Asai T, Matsumoto S, Matsumoto H, Yamamoto K, Shingu K
Department of Anaesthesiology, Kansai Medical University, Osaka, Japan.
Anaesthesia. 1999 Mar;54(3):258-61. doi: 10.1046/j.1365-2044.1999.00749.x.
One possible method of reducing the incidence of needle-stick injury is to use needles with safeguard mechanisms. The needle of the Insyte AutoGuard intravenous cannula can be retracted into the safety barrel. One hundred patients were randomly allocated to receive either an 18-gauge conventional Insyte intravenous cannula (group C) or the AutoGuard cannula (group AG) to assess the ease of use and efficacy of the AutoGuard device. It was possible to insert the cannula into the vein within two attempts in all patients; there was no significant difference between two groups with respect to ease of insertion. No problems, such as inadvertent withdrawal of the needle, occurred during insertion in any patient. Handling the withdrawn needle was judged significantly safer in group AG than in group C (p < 0.001). Blood contamination often occurred where a withdrawn needle was placed in group C, whereas no blood stain was detected in any case in group AG (p < 0.001). The AutoGuard cannula provides safer handling of a withdrawn needle without reducing its ease of insertion.

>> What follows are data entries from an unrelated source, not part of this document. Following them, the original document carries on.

(** Whatever the frame holds and whatever the terminal does, every
    string that the loop body draws lies inside the viewport; and the
    viewport computed for a terminal of at least 24 rows and 80 columns
    lies inside that terminal. *)
Theorem drawing_stays_inside (T : terminal) (tcols trows total : Z)
    (idx : nat) (frame : str) :
  let vp := _get_terminal_size (Ret (tcols, trows)) in
  Forall (draws_inside (fst vp) (snd vp))
         (trace (play_frame T vp total (idx, frame))) /\
  (24 <= trows -> 80 <= tcols ->
   Forall (draws_inside trows tcols)
          (trace (play_frame T vp total (idx, frame)))).
Proof.
  intros vp.
  assert (Hvp : 24 <= fst vp /\ 80 <= snd vp) by (subst vp; simpl; lia).
  assert (H : forall rows cols, fst vp <= rows -> snd vp <= cols ->
              Forall (draws_inside rows cols)
                     (trace (play_frame T vp total (idx, frame)))).
  { intros rows cols Hr Hc. rewrite play_frame_run.
    apply all_calls_bind; [apply all_calls_call; exact I | intros u].
    apply all_calls_try_except; [| intros e; apply all_calls_ret].
    apply all_calls_bind; [| intros u1].
    - apply all_calls_run_calls. intros c Hin. unfold draw_sites in Hin.
      apply in_app_or in Hin as [Hin | Hin].
      + destruct (row_sites_from_bounds idx 0 _ (snd vp) ltac:(lia) c Hin)
          as (y & s & -> & Hy & Hl).
        rewrite length_take in Hy. unfold rows_drawn in Hy.
        simpl. lia.
      + destruct Hin as [<- | [<- | []]]; [| exact I].
        unfold status_call. cbn [snd draws_inside].
        rewrite length_py_slice_to by lia. lia.
    - apply all_calls_bind; [apply all_calls_call; exact I | intros u2].
      destruct (key T idx =? quit_key); [apply all_calls_ret |].
      apply all_calls_bind; [apply all_calls_call; exact I | intros u3].
      apply all_calls_ret. }
  split; [apply H; lia |].
  intros Hr Hc. apply H; subst vp; simpl; lia.
Qed.

(** ** A run that plays *)

(** When the conversion leaves frames, on a terminal where no call
    raises and the quit key is not pressed, the script announces the
    number of frames and the viewport, shows every frame once, each
    followed by its delay, and ends with status 0. *)
Theorem script_plays_all_frames (W : world) (self : player) :
  result (convert_video W (new_player W)) = Ret (true, self) ->
  quiet (term W) ->
  (forall idx, key (term W) idx <> quit_key) ->
  exit_status (result (main W)) = 0 /\
  calls is_refresh (trace (main W)) = length (ascii_frames self) /\
  calls is_sleep (trace (main W)) = length (ascii_frames self) /\
  In (EvPrint (MsgReady (Z.of_nat (length (ascii_frames self)))
                        (fst (_get_terminal_size (terminal_size W)))
                        (snd (_get_terminal_size (terminal_size W)))))
     (trace (main W)).
Proof.
  intros Hc HT Hk.
  pose proof (convert_video_true_frames W _ _ Hc) as Hne.
  assert (Hts : term_size self = _get_terminal_size (terminal_size W)).
  { revert Hc. unfold convert_video, print.
    destruct (negb (video_exists W)); [discriminate |].
    rewrite result_bind. cbn [result emit fst].
    destruct (negb (ffmpeg_status W =? 0)); [discriminate |].
    rewrite result_bind.
    destruct (result (convert_frames _ _ _ _)); [| discriminate].
    cbn [result ret fst]. intros [= _ <-]. reflexivity. }
  set (n := length (ascii_frames self)).
  assert (Hloop : loop_calls (term W) (term_size self) (Z.of_nat n) 0
                             (ascii_frames self)
                  = frames_shown (term W) (term_size self) (Z.of_nat n) 0
                                 (take (S n) (ascii_frames self))).
  { apply loop_calls_until_quit; [intros j _; apply Hk | subst n; lia]. }
  destruct (calls_frames_shown (term W) (term_size self) (Z.of_nat n)
              (ascii_frames self) n 0) as (_ & Hrefresh & Hsleep);
    [intros j _; apply Hk | subst n; lia |].
  cbv zeta in Hrefresh, Hsleep. rewrite <- Hloop in Hrefresh, Hsleep.
  assert (Hcv0 : forall p, (forall m, p (EvPrint m) = false) ->
                           (forall c, p (EvSystem c) = false) ->
                           calls p (trace (convert_video W (new_player W))) = 0%nat).
  { intros p Hp1 Hp2. apply calls_none.
    apply (convert_video_calls_gen (fun e => p e = false)); auto. }
  rewrite main_shape, main_try_shape, Hc, (play_quiet _ _ HT Hne).
  cbn [result trace fst snd]. fold n. rewrite <- Hts.
  split; [reflexivity |].
  rewrite !calls_app, !Hcv0, Hrefresh, Hsleep by reflexivity.
  split; [cbn; lia | split; [cbn; lia |]].
  rewrite !in_app_iff. right. left. right. right. left. left. reflexivity.
Qed.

降低针刺伤发生率的一种可能方法是使用带有安全防护机制的针头。Insyte AutoGuard静脉套管针的针头可回缩至安全针管内。100名患者被随机分配,分别接受18号传统Insyte静脉套管针(C组)或AutoGuard套管针(AG组),以评估AutoGuard装置的易用性和有效性。所有患者均能在两次尝试内将套管针插入静脉;两组在插入的难易程度上无显著差异。在任何患者的插入过程中,均未出现诸如针头意外拔出等问题。AG组处理已拔出针头的安全性明显高于C组(p < 0.001)。C组中,已拔出的针头放置处经常出现血液污染,而AG组在任何情况下均未检测到血迹(p < 0.001)。AutoGuard套管针能更安全地处理已拔出的针头,且不降低其插入的难易程度。